Larrabee at GDC 09

fellix · Apr 12, 2009

Nay -- 675 is too large for 85 pieces.

Jawed · Apr 12, 2009

trinibwoy said:
Any clue how strands and fibers are actually represented?

The simplest scenario is in pixel shading, where 4 quads of fragments are grouped to form what Intel calls a qquad.

Depending on the kind of code contained in the pixel shader and on the number of render targets written, each of the hardware threads that undertake pixel shading will take "batches" of qquads.

The program that actually runs on Larrabee will be a loop, "for each qquad: shade".

This is similar to the discussion we've been having recently about making a kernel produce more than one result: logically making one invocation compute multiple work items.

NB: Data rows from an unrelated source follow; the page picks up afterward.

Lemma copy_entry va e t r x y new s roots owned M held other : books s roots owned M held other -> user_va va -> node (mem s) roots r (path va) t -> M !! (r, va / 4096) = Some e ->
  shared e = true -> structs s !! entry_page e = Some x -> 2 < refcount x -> structs s !! new = Some y -> new <> entry_page e -> 0 < held (entry_page e) -> 0 < held new ->
  exists s' owned', (_ ← store t (level_idx 1 va) (set_present e false); _ ← invalidate_page va; _ ← finalize; _ ← copy_page (entry_page e) new; _ ← release_taken_out_page (entry_page e);
      _ ← store t (level_idx 1 va) (copied e new); _ ← drop_ref (entry_page e); mret 0) s = Some (0, s') /\
    books s' roots owned' (<[(r, va / 4096) := copied e new]> M) (hold (hold held (entry_page e) (-1)) new (-1)) other /\ mem s' !! new = mem s !! entry_page e /\
    forall q, q ∈ owned -> q <> new -> ~ table s roots q -> mem s' !! q = mem s !! q.
Proof.
  intros Hb Hv Hn Hk Hsh Hx Hc Hy Hne Hh Hhn. set (page := entry_page e) in *. destruct (ac_entry _ _ _ _ _ _ _ (bo_accounts _ _ _ _ _ _ _ Hb) _ _ Hk) as [Hok Hpr].
  assert (Hpv : private e = false) by (unfold private; by rewrite Hsh). assert (Hnt : forall q z, structs s !! q = Some z -> ~ table s roots q).
  { intros q z Hz (r' & p' & Hn'). pose proof (mo_apart _ _ _ _ (bo_ok _ _ _ _ _ _ _ Hb) _ _ _ Hn'). congruence. }
  destruct (mo_structs _ _ _ _ (bo_ok _ _ _ _ _ _ _ Hb) _ _ Hy) as (_ & Hfr & _). destruct (copied_ok e new Hok Hfr) as [Hok' Hpg']. assert (Hsh' : shared (copied e new) = true) by done.
  destruct (hide_entry va e (set_present e false) s roots owned M held other r t Hb Hv Hn Hk Hok eq_refl) as (s1 & Hr1 & Hb1 & Est1 & _ & Hnode1 & Hm1). rewrite (xbind _ _ _ _ _ Hr1). unfold gain, gain_other in Hb1. rewrite Hsh, Hpv in Hb1. fold page in Hb1.
  destruct (invalidate_page_run _ va s1 _ _ _ _ _ Hb1) as (s2 & Hr2 & Hb2 & Em2 & Est2 & _). rewrite (xbind _ _ _ _ _ Hr2). destruct (finalize_ok _ _ _ _ _ _ Hb2) as [Hr3 Hb3]. rewrite (xbind _ _ _ _ _ Hr3).
  set (s3 := Machine (frames s2) (mem s2) (structs s2) []) in *. assert (Est3 : structs s3 = structs s) by (cbn; congruence). assert (Hnode3 : forall r p t, node (mem s3) roots r p t <-> node (mem s) roots r p t) by (cbn; intros; rewrite Em2; apply Hnode1).
  assert (Htab3 : forall q, ~ table s roots q -> ~ table s3 roots q) by (intros q Hq (r' & p' & Hn'%Hnode3); apply Hq; by exists r', p').
  destruct (copy_page_ok page new s3 _ _ _ _ _ Hb3) as (s4 & Hr4 & Hb4 & Est4 & Hnode4 & Hto & Hm4).
  { rewrite <- Est3 in Hx. apply (ac_page _ _ _ _ _ _ _ (bo_accounts _ _ _ _ _ _ _ Hb3) _ _ Hx). } { apply Htab3. by eapply Hnt. }
  rewrite (xbind _ _ _ _ _ Hr4). rewrite <- Est3, <- Est4 in Hx, Hy. destruct (books_release page x s4 _ _ _ _ _ Hb4 Hx) as [Hr5 Hb5]; [lia|unfold hold; rewrite decide_True by done; lia|]. rewrite (xbind _ _ _ _ _ Hr5). set (s5 := with_structs _ s4) in *.
  assert (Hn5 : node (mem s5) roots r (path va) t) by (by apply Hnode4, Hnode3). destruct (put_entry _ va (copied e new) s5 roots owned _ _ other r t Hb5 Hv Hn5 (lookup_delete_eq _ _)) as (s6 & Hr6 & Hb6 & Est6 & _ & Hm6 & _).
  { refine (conj Hok' (conj eq_refl (conj _ _))); [|change (private (copied e new)) with (private e); by rewrite Hpv]. intros _. rewrite Hpg'. cbn. rewrite lookup_insert_ne by done. split; [by eexists|]. unfold hold. by rewrite !decide_False by done. }
  rewrite (xbind _ _ _ _ _ Hr6). rewrite insert_delete_eq in Hb6. unfold lose, lose_other in Hb6. rewrite Hsh', Hpg' in Hb6. change (private (copied e new)) with (private e) in Hb6. rewrite Hpv in Hb6.
  edestruct (books_drop page) as (s7 & o7 & Hr7 & Hb7 & [Em7 _] & _); [exact Hb6|rewrite Est6; apply lookup_insert_eq|unfold hold; rewrite !(decide_True (P := page = page)) by done; rewrite decide_False by done; lia|].
  rewrite (xbind _ _ _ _ _ Hr7). assert (Hown : forall q z, structs s5 !! q = Some z -> q ∈ owned) by (intros q z Hz; apply (ac_owned _ _ _ _ _ _ _ (bo_accounts _ _ _ _ _ _ _ Hb5)); right; right; left; by eexists).
  assert (Htab5 : forall q, ~ table s roots q -> ~ table s5 roots q) by (intros q Hq (r' & p' & Hn'%Hnode4); apply (Htab3 q Hq); by exists r', p').
  assert (Hmid : forall q, ~ table s roots q -> mem s3 !! q = mem s !! q) by (intros q Hq; cbn; rewrite Em2; apply Hm1; intros ->; apply Hq; by exists r, (path va)).
  exists s7, o7. split_and!; [done| | |].
  - eapply books_held; [|exact Hb7]. intros q. unfold hold. repeat case_decide; subst; try lia; done.
  - rewrite Em7, Hm6; [|by eapply (Hown new); cbn; rewrite lookup_insert_ne|by apply Htab5; eapply Hnt; rewrite Est4, Est3 in Hy]. cbn [mem with_structs s5]. rewrite Hto. apply Hmid. eapply Hnt. by rewrite Est4, Est3 in Hx.
  - intros q Hq Hqn Hqt. rewrite Em7, Hm6; [|done|by apply Htab5]. cbn [mem with_structs s5]. rewrite Hm4 by done. by apply Hmid.
Qed.

Lemma refs_replace M k e e' p : M !! k = Some e -> shared e' = true -> entry_page e' = p -> refs (<[k := e']> M) p = refs (delete k M) p + 1.
Proof. intros Hk Hs Hp. rewrite <- insert_delete_eq, refs_insert by apply lookup_delete_eq. by rewrite decide_True. Qed.

(** The only owner may write *)
Lemma claim_entry va e t r x s roots owned M held other : books s roots owned M held other -> user_va va -> node (mem s) roots r (path va) t -> M !! (r, va / 4096) = Some e ->
  shared e = true -> structs s !! entry_page e = Some x -> refcount x = 2 -> 0 < held (entry_page e) ->
  let e' := set_writeable e true in
  exists s' owned', (_ ← store t (level_idx 1 va) e'; _ ← drop_ref (entry_page e); mret 0) s = Some (0, s') /\ books s' roots owned' (<[(r, va / 4096) := e']> M) (hold held (entry_page e) (-1)) other /\
    refs (<[(r, va / 4096) := e']> M) (entry_page e') = 1 /\ forall q, ~ table s roots q -> mem s' !! q = mem s !! q.
Proof.
  intros Hb Hv Hn Hk Hsh Hx Hc Hh e'. destruct (ac_entry _ _ _ _ _ _ _ (bo_accounts _ _ _ _ _ _ _ Hb) _ _ Hk) as [Hok Hpr]. assert (Hpv : private e = false) by (unfold private; by rewrite Hsh).
  assert (Hg : gain e held = hold held (entry_page e) 1 /\ gain_other e other = other) by (unfold gain, gain_other; by rewrite Hsh, Hpv). destruct Hg as [Eg Ego].
  destruct (replace_entry va e e' s roots owned M held other r t Hb Hv Hn Hk) as (s1 & Hr1 & Hb1 & Est & _ & _ & Hm).
  { rewrite Eg, Ego. refine (conj Hok (conj Hpr (conj (fun _ => conj (mk_is_Some _ _ Hx) _) _))); [|change (private e') with (private e); by rewrite Hpv]. change (entry_page e') with (entry_page e). unfold hold. rewrite decide_True by done. lia. }
  rewrite (xbind _ _ _ _ _ Hr1). unfold lose, lose_other in Hb1. change (private e') with (private e) in Hb1. change (shared e') with (shared e) in Hb1. change (entry_page e') with (entry_page e) in Hb1. rewrite Hsh, Hpv, Eg, Ego in Hb1.
  apply (books_held held) in Hb1; [|intros q; unfold hold; case_decide; lia]. rewrite <- Est in Hx. destruct (books_drop _ x s1 _ _ _ _ _ Hb1 Hx Hh) as (s2 & o2 & Hr2 & Hb2 & [Em _] & _). rewrite (xbind _ _ _ _ _ Hr2).
  exists s2, o2. split_and!; [done..| |].
  - change (entry_page e') with (entry_page e). rewrite (refs_replace _ _ e e') by done. pose proof (refs_nonneg (delete (r, va / 4096) M) (entry_page e)) as Hnn.
    pose proof (ac_refs _ _ _ _ _ _ _ (bo_accounts _ _ _ _ _ _ _ Hb1) _ _ Hx) as Hrc. rewrite (refs_replace _ _ e e') in Hrc by done. lia.
  - intros q Hq. rewrite Em. apply Hm. intros ->. apply Hq. by exists r, (path va).
Qed.

(** [resolve_anonymous_page] *)
Theorem resolve_correct s roots owned M held other r va access_type e x :
  books s roots owned M held other -> r ∈ roots -> user_va va -> has access_type 2 = true ->
  M !! (r, va / 4096) = Some e -> shared e = true -> writeable e = false -> structs s !! entry_page e = Some x -> owner x = true ->
  exists res s' owned' M', resolve_anonymous_page use_5lvl_paging r va access_type s = Some (res, s') /\ books s' roots owned' M' held other /\ keeps_pages s s' roots owned /\
    (res = - ENOMEM /\ M' = M /\ 1 < refcount x \/
     res = 0 /\ exists e', M' = <[(r, va / 4096) := e']> M /\ (e' = set_writeable e true \/ exists new, new ∉ owned /\ e' = copied e new) /\
       refs M' (entry_page e') = 1 /\ mem s' !! entry_page e' = mem s !! entry_page e).
Proof.
  intros Hb Hr Hv Hacc Hk Hsh Hw Hx Ho. unfold resolve_anonymous_page. rewrite Hacc, (xbind (xassert true) _ s tt s) by done. rewrite (xbind _ _ _ _ _ (walk_va _ va s roots owned r (bo_ok _ _ _ _ _ _ _ Hb) Hr Hv)).
  destruct (table_at (mem s) r (path va)) as [t|] eqn:Et; [|by rewrite (books_no_table _ _ _ _ _ _ _ _ _ Hb Hr Hv Et) in Hk]. assert (Hn : node (mem s) roots r (path va) t) by (split_and!; [done|by apply path_user|done]).
  destruct (books_entry _ _ _ _ _ _ _ _ _ _ Hb Hv Hn) as (e1 & Hent & HM). rewrite Hk in HM. destruct (present e1) eqn:Epr; [|done]. injection HM as <-. rewrite (xbind _ _ _ _ _ (load_run _ _ _ _ Hent)).
  fold (shared e). rewrite Epr, Hsh, Hw. cbn [andb negb]. rewrite (xbind (xassert true) _ s tt s) by done. fold (entry_page e). destruct (books_find _ x s roots owned M held other Hb Hx) as [Hr1 Hb1]. rewrite (xbind _ _ _ _ _ Hr1). set (s1 := with_structs _ s) in *.
  assert (Hx1 : structs s1 !! entry_page e = Some (with_refcount x (refcount x + 1))) by apply lookup_insert_eq. rewrite (xbind _ _ _ _ _ (get_struct_run _ _ _ Hx1)). cbn [refcount with_refcount owner].
  destruct (mo_structs _ _ _ _ (bo_ok _ _ _ _ _ _ _ Hb) _ _ Hx) as (Hpo & _ & Hpos). pose proof (ac_held _ _ _ _ _ _ _ (bo_accounts _ _ _ _ _ _ _ Hb) (entry_page e)) as [Hh0 _]. assert (Hh1 : hold held (entry_page e) 1 (entry_page e) = held (entry_page e) + 1) by (unfold hold; by rewrite decide_True).
  assert (Hpt : ~ table s roots (entry_page e)) by (intros (r' & p' & Hn'); pose proof (mo_apart _ _ _ _ (bo_ok _ _ _ _ _ _ _ Hb) _ _ _ Hn'); congruence).
  destruct (refcount x + 1 =? 2) eqn:E2.
  - apply Z.eqb_eq in E2. destruct (claim_entry va e t r _ s1 _ _ _ _ _ Hb1 Hv Hn Hk Hsh Hx1) as (s2 & o2 & Hr2 & Hb2 & Href & Hm); [done|lia|]. eexists 0, s2, o2, _. split_and!; [done| |by intros q _; apply Hm|].
    + eapply books_held; [|exact Hb2]. intros q. unfold hold. case_decide; lia.
    + right. split; [done|]. eexists. split_and!; [done|by left|done|by apply Hm].
  - apply Z.eqb_neq in E2. rewrite Ho, (xbind (xassert true) _ s1 tt s1) by done. destruct (request_anonymous_page_ok _ _ _ _ _ _ Hb1) as (res & s2 & Hr2 & _ & Hnode & Hres). rewrite (xbind _ _ _ _ _ Hr2). destruct res as [new|].
    + destruct Hres as (Hnew & Hfr & Hb2 & Em2 & Est2). assert (Hne : new <> entry_page e) by (by intros ->).
      edestruct (copy_entry va e t r (with_refcount x (refcount x + 1)) (PageStruct 1 true true) new s2) as (s3 & o3 & Hr3 & Hb3 & Hm3 & Hk3); [exact Hb2|done|by apply Hnode|done|done|by rewrite Est2, lookup_insert_ne|cbn; lia|by rewrite Est2, lookup_insert_eq|done|unfold hold in *; rewrite decide_False by done; lia| |].
      { unfold hold. rewrite (decide_True (P := new = new)) by done. rewrite decide_False by done. pose proof (ac_held _ _ _ _ _ _ _ (bo_accounts _ _ _ _ _ _ _ Hb) new). lia. }
      exists 0, s3, o3. eexists. assert (Htab : forall q, ~ table s roots q -> ~ table s2 roots q) by (intros q Hq (r' & p' & Hn'%Hnode); apply Hq; by exists r', p'). split_and!; [exact Hr3| | |].
      * eapply books_held; [|exact Hb3]. intros q. unfold hold. repeat case_decide; subst; try lia; done.
      * intros q Hq Hqt. assert (q <> new) by (by intros ->). rewrite Hk3; [|set_solver|done|by apply Htab]. rewrite Em2. by rewrite lookup_insert_ne.
      * right. split; [done|]. exists (copied e new). destruct (ac_entry _ _ _ _ _ _ _ (bo_accounts _ _ _ _ _ _ _ Hb) _ _ Hk) as [Hok _]. destruct (copied_ok e new Hok Hfr) as [_ Hpg]. rewrite Hpg. split_and!; [done|right; by exists new| |by rewrite Hm3, Em2, lookup_insert_ne].
        rewrite (refs_replace _ _ e) by done. rewrite refs_none; [done|]. intros k' e' [_ Hk']%lookup_delete_Some He' Ep. destruct (ac_shared _ _ _ _ _ _ _ (bo_accounts _ _ _ _ _ _ _ Hb) _ _ Hk' He') as [z Hz]. apply Hnew. rewrite <- Ep. by apply (mo_structs _ _ _ _ (bo_ok _ _ _ _ _ _ _ Hb)) in Hz as (? & _).
    + destruct Hres as (Hb2 & Em2 & Est2). rewrite <- Est2 in Hx1. edestruct (books_drop _ _ s2 _ _ _ _ _ Hb2 Hx1) as (s3 & o3 & Hr3 & Hb3 & [Em3 _] & _); [lia|]. rewrite (xbind _ _ _ _ _ Hr3).
      exists (- ENOMEM), s3, o3, M. split_and!; [done| |intros q Hq Hqt; by rewrite Em3, Em2|left; split_and!; [done..|lia]]. eapply books_held; [|exact Hb3]. intros q. unfold hold. case_decide; lia.
Qed.

End Cow.
(* ===== verification/PagingCopy.v ===== *)
(** * Sharing the pages of a process

    [copy_anonymous_pages] walks the tables of a process and maps the anonymous pages of a range
    in another one, writable in neither. *)

From stdpp Require Import base numbers list gmap sets.
From Stdlib Require Import ZArith Lia.
From S2P Require Import Prelude Frames Paging PagingInv PagingOps PagingBooks PagingSpec PagingCow PagingFree.
Open Scope Z_scope.

Section Copy.
  Context {S : Type} `{FrameAllocator S} (use_5lvl_paging support_nx : bool).

Notation node := (node use_5lvl_paging).
Notation path := (path use_5lvl_paging).
Notation depth := (depth use_5lvl_paging).
Notation user_va := (user_va use_5lvl_paging).
Notation user_path := (user_path use_5lvl_paging).
Notation books := (books use_5lvl_paging).
Notation keeps_tables := (keeps_tables use_5lvl_paging).

(** The pages from [a] to [z] of the table [f], to be shared [d] pages further in the table [t] *)
  Context (roots : gset Z) (f t a z d : Z) (M : pmap) (held : Z -> Z) (other : gset Z) (anon : Z -> bool).
  Hypotheses (Hfr : f ∈ roots) (Htr : t ∈ roots) (Hft : f <> t) (Ha : 0 <= a <= z) (Hz : z * 4096 <= user_addr_max use_5lvl_paging).
  Hypotheses (Hd : 0 <= a + d) (Hzd : (z + d) * 4096 <= user_addr_max use_5lvl_paging).
  Hypothesis Hfree : forall n, a <= n < z -> M !! (t, n + d) = None.
  Hypothesis Hshared : forall n e, a <= n < z -> M !! (f, n) = Some e -> shared e = true.

(** What becomes of an entry, and what the other process gets *)
Definition protect (e : x86_PAE_Entry) : x86_PAE_Entry := if anon (entry_page e) then set_writeable e false else e.
Definition shared_entry (e : x86_PAE_Entry) : x86_PAE_Entry :=
  leaf_entry support_nx (entry_page e) (Z.lor (arg_extra (shared_args e)) PAGING_FLAG_STRUCT_PAGE) (shared_args e).
Definition share (e : x86_PAE_Entry) : option x86_PAE_Entry := if anon (entry_page e) then Some (shared_entry e) else None.

(** The mappings when the pages before [v] have been shared *)
Definition upto (v : Z) (Mv : pmap) : Prop := forall r n, Mv !! (r, n) =
  if decide (r = f /\ a <= n < v) then protect <$> M !! (f, n) else if decide (r = t /\ a <= n - d < v) then M !! (f, n - d) ≫= share else M !! (r, n).

(** After an error some pages may be protected that are not shared *)
Definition partly (v : Z) (Mv : pmap) : Prop := (forall n, Mv !! (f, n) = M !! (f, n) \/ Mv !! (f, n) = protect <$> M !! (f, n)) /\
  forall r n, r <> f -> Mv !! (r, n) = if decide (r = t /\ a <= n - d < v) then M !! (f, n - d) ≫= share else M !! (r, n).

(** The bound of what has been shared *)
Definition bound_ok (v offset : Z) : Prop := 0 <= offset <= (v - a) * 4096 /\ offset mod 4096 = 0 /\
  forall n e, a <= n < v -> M !! (f, n) = Some e -> anon (entry_page e) = true -> (n - a + 1) * 4096 <= offset.

Definition kinds_ok (s : machine S) : Prop := forall p x, structs s !! p = Some x -> is_anonymous x = anon p.

Definition shared_upto (s : machine S) (v offset : Z) : Prop := exists owned Mv, books s roots owned Mv held other /\ upto v Mv /\ kinds_ok s /\ a <= v <= z /\ bound_ok v offset /\
  forall n e, a <= n < v -> M !! (f, n) = Some e -> anon (entry_page e) = true -> writeable e = true -> dropped s (n * 4096).
Definition interrupted (s : machine S) (offset : Z) : Prop := exists v owned Mv, books s roots owned Mv held other /\ partly v Mv /\ a <= v <= z /\ bound_ok v offset.

Lemma kinds_keep s s' : keeps_kinds s s' -> kinds_ok s -> kinds_ok s'.
Proof. intros Hk Hs p x' Hx'. destruct (Hk p x' Hx') as (x & Hx & ->). by apply Hs. Qed.

Lemma upto_partly v Mv : upto v Mv -> partly v Mv.
Proof.
  intros Hu. split; [|intros r n Hr; rewrite Hu, decide_False by (by intros [? _]); done]. intros n. rewrite Hu. case_decide; [by right|left]. by rewrite decide_False by (by intros [? _]).
Qed.

(** Pages that are not shared are passed over *)
Lemma upto_skip v v' Mv : upto v Mv -> v <= v' -> v' <= z -> (forall n e, v <= n < v' -> M !! (f, n) = Some e -> anon (entry_page e) = false) -> upto v' Mv.
Proof.
  intros Hu Hv Hvz Hn r n. assert (Hp : forall n, v <= n < v' -> protect <$> M !! (f, n) = M !! (f, n) /\ M !! (f, n) ≫= share = None).
  { intros m Hm. destruct (M !! (f, m)) as [e|] eqn:E; [|done]. cbn. unfold protect, share. by rewrite (Hn m e). }
  rewrite Hu. destruct (decide (r = f /\ a <= n < v)) as [Hd1|Hd1]; [by rewrite decide_True by (destruct Hd1; split; [done|lia])|]. destruct (decide (r = f /\ a <= n < v')) as [[-> Hd2]|Hd2].
  - rewrite decide_False by (by intros [? _]). destruct (Hp n) as [-> _]; [|done]. destruct (decide (v <= n)); [lia|]. destruct Hd1. split; [done|lia].
  - destruct (decide (r = t /\ a <= n - d < v)) as [Hd3|Hd3]; [by rewrite decide_True by (destruct Hd3; split; [done|lia])|]. destruct (decide (r = t /\ a <= n - d < v')) as [[-> Hd4]|Hd4]; [|done].
    assert (v <= n - d < v') by (split; [|lia]; destruct (decide (v <= n - d)); [done|]; exfalso; apply Hd3; split; [done|lia]). destruct (Hp (n - d)) as [_ ->]; [done|]. replace n with (n - d + d) by lia. apply Hfree. lia.
Qed.

(** One more page *)
Lemma upto_step v e Mv : upto v Mv -> a <= v < z -> M !! (f, v) = Some e -> anon (entry_page e) = true ->
  upto (v + 1) (<[(t, v + d) := shared_entry e]> (<[(f, v) := set_writeable e false]> Mv)).
Proof.
  intros Hu Hv He Hae r n. destruct (decide ((r, n) = (t, v + d))) as [[= -> ->]|Hne1].
  { rewrite lookup_insert_eq, decide_False by (by intros [? _]). rewrite decide_True by (split; [done|lia]). replace (v + d - d) with v by lia. rewrite He. cbn. unfold share. by rewrite Hae. }
  rewrite lookup_insert_ne by done. destruct (decide ((r, n) = (f, v))) as [[= -> ->]|Hne2].
  { rewrite lookup_insert_eq, decide_True by (split; [done|lia]). rewrite He. cbn. unfold protect. by rewrite Hae. }
  rewrite lookup_insert_ne by done. rewrite Hu. assert (r = f -> n <> v) by (by intros -> ->). assert (r = t -> n - d <> v) by (intros -> E; apply Hne1; f_equal; lia).
  repeat case_decide; try done; naive_solver lia.
Qed.

Lemma bound_skip v v' offset : bound_ok v offset -> v <= v' -> (forall n e, v <= n < v' -> M !! (f, n) = Some e -> anon (entry_page e) = false) -> bound_ok v' offset.
Proof.
  intros (Hb & Hm & Hn) Hv Hs. split_and!; [lia|lia|done|]. intros n e Hr He Hae. destruct (decide (n < v)); [apply (Hn n e); [lia|done..]|]. rewrite (Hs n e) in Hae; [done|lia|done].
Qed.

Lemma bound_step v : a <= v -> bound_ok (v + 1) ((v - a + 1) * 4096).
Proof. intros Hv. split_and!; [lia|lia|by rewrite Z.mod_mul|]. intros n e Hn _ _. nia. Qed.

(** The entry is made read-only, if it is not *)
Lemma protect_entry n p tb i e s owned Mv held' : books s roots owned Mv held' other -> node (mem s) roots f p tb -> length p = depth -> (i < 512)%nat -> n = num (p ++ [i]) ->
  Mv !! (f, n) = Some e -> shared e = true ->
  exists s', (if writeable e then _ ← store tb i (set_writeable e false); invalidate_page (n * 4096) else mret tt) s = Some (tt, s') /\
    books s' roots owned (<[(f, n) := set_writeable e false]> Mv) held' other /\ keeps_tables s s' roots /\ structs s' = structs s /\
    (exists l, shootdown s' = shootdown s ++ l) /\ (writeable e = true -> dropped s' (n * 4096)).
Proof.
  intros Hb Hn Hl Hi En Hk Hsh. destruct (full_path_num _ p i (proj1 (proj2 Hn)) Hl Hi) as [Hv Hfp]. rewrite <- En in Hv, Hfp. unfold full_path in Hfp. apply app_inj_2 in Hfp as [Ep Ei]; [|done]. injection Ei as Ei.
  destruct (writeable e) eqn:Ew.
  - rewrite <- Ep in Hn. rewrite <- Ei. replace n with (n * 4096 / 4096) in Hk by (by rewrite Z.div_mul). destruct (ac_entry _ _ _ _ _ _ _ (bo_accounts _ _ _ _ _ _ _ Hb) _ _ Hk) as [Hok Hpr]. assert (Hpv : private e = false) by (unfold private; by rewrite Hsh).
    destruct (replace_entry _ (n * 4096) e (set_writeable e false) s roots owned Mv held' other f tb Hb Hv Hn Hk) as (s1 & Hr1 & Hb1 & Est & Esd & Hnode & _).
    { refine (conj Hok (conj Hpr (conj _ _))); [|change (private (set_writeable e false)) with (private e); by rewrite Hpv]. intros _. change (entry_page (set_writeable e false)) with (entry_page e). split; [by apply (ac_shared _ _ _ _ _ _ _ (bo_accounts _ _ _ _ _ _ _ Hb) _ _ Hk)|].
      unfold gain, hold. rewrite Hsh, decide_True by done. pose proof (ac_held _ _ _ _ _ _ _ (bo_accounts _ _ _ _ _ _ _ Hb) (entry_page e)). lia. }
    rewrite (xbind _ _ _ _ _ Hr1). destruct (invalidate_page_run _ (n * 4096) s1 _ _ _ _ _ Hb1) as (s2 & Hr2 & Hb2 & Em2 & Est2 & Esd2). exists s2. split; [done|]. rewrite Z.div_mul in Hb2 by lia. split_and!.
    + unfold lose, lose_other, gain, gain_other in Hb2. change (private (set_writeable e false)) with (private e) in Hb2. change (shared (set_writeable e false)) with (shared e) in Hb2. rewrite Hsh, Hpv in Hb2.
      eapply books_held; [|exact Hb2]. intros q. unfold hold. change (entry_page (set_writeable e false)) with (entry_page e). case_decide; lia.
    + intros r' p' t' Hn'. rewrite Em2. by apply Hnode.
    + congruence.
    + rewrite Esd2, Esd. apply noted_prefix.
    + intros _. eapply noted_dropped. by rewrite Esd2.
  - exists s. split_and!; [done| |by intros ? ? ?|done|by exists []; rewrite app_nil_r|done]. replace (set_writeable e false) with e by (destruct e; cbn in Ew; by subst). by rewrite insert_id.
Qed.
Lemma simulated_map_page r page va arg : simulated (MapPage r page va arg).
Proof.
  intros s [R M h O] [owned Hb] (Hr & Hv & Hh & Hx). cbn [g_roots g_map g_held g_other allowed exec effect] in *. destruct (held_struct page s R owned M h O Hb Hh) as [x Hst].
  destruct (map_page_correct use_5lvl_paging support_nx s R owned M h O r va page x arg Hb Hr Hv Hst Hh Hx) as (res & s' & o' & M' & Hrun & Hb' & _ & _ & _ & _ & Hres). eexists res, s', (Abstract R M' _ O). split_and!; [done| |by exists o'].
  destruct (M !! (r, va / 4096)); [by destruct Hres as [-> ->]|]. destruct Hres as [[-> ->]|[-> ->]]; [by left|by right].
Qed.

Lemma simulated_map_addr r phys va arg : simulated (MapAddr r phys va arg).
Proof.
  intros s [R M h O] [owned Hb] (Hr & Hv & Hf & Hx & Ho). cbn [g_roots g_map g_held g_other allowed exec effect] in *. destruct (map_addr_correct use_5lvl_paging support_nx s R owned M h O r va phys arg Hb Hr Hv Hf Hx Ho) as (res & s' & o' & Hrun & _ & _ & Hres).
  destruct (M !! (r, va / 4096)); [|destruct Hres as [Hres|Hres]]; destruct Hres as [-> Hb'].
  - exists (- EEXIST), s', (Abstract R M h O). split_and!; [done..|by exists o'].
  - eexists 0, s', (Abstract R _ _ _). split_and!; [done|by left|by exists o'].
  - exists (- ENOMEM), s', (Abstract R M h O). split_and!; [done|by right|by exists o'].
Qed.

Lemma simulated_unmap r va size : simulated (Unmap r va size).
Proof.
  intros s [R M h O] [owned Hb] (Hr & Hal & H0 & Hs & Hm). cbn [g_roots g_map g_held g_other allowed exec effect] in *. destruct (invalidate_range_correct use_5lvl_paging s R owned M h O r va size Hb Hr Hal H0 Hs Hm) as (s' & o' & Hrun & Hb' & _). rewrite (xbind _ _ _ _ _ Hrun).
  eexists 0, s', _. split_and!; [done..|by exists o'].
Qed.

So, a fibre corresponds with a qquad. "Fibre" is purely software-implemented multi-threading. "Strand" is then the number of elements that share a program counter.

In Larrabee it appears that the normal way fibres will be constructed is from 16 strands. There's no reason not to use more (and for double-precision the minimum would be only 8) but this would prolly be a tweak for performance.

Can I take a single hardware thread and do anything I want

Yep. If there's 4GB of memory then you have 4GB/64 bytes (64 bytes = 16 scalars packed) ~67M variables that you can store in memory. If you have 32 cores and 4 hardware threads per core, that's 0.5MB per thread of private variables per hardware-scheduled context.

How you split up memory (and allocate some for shared storage, e.g. as textures usuable by all threads) is up to you, depending on how coarse- or fine-grained you want to make your work-items.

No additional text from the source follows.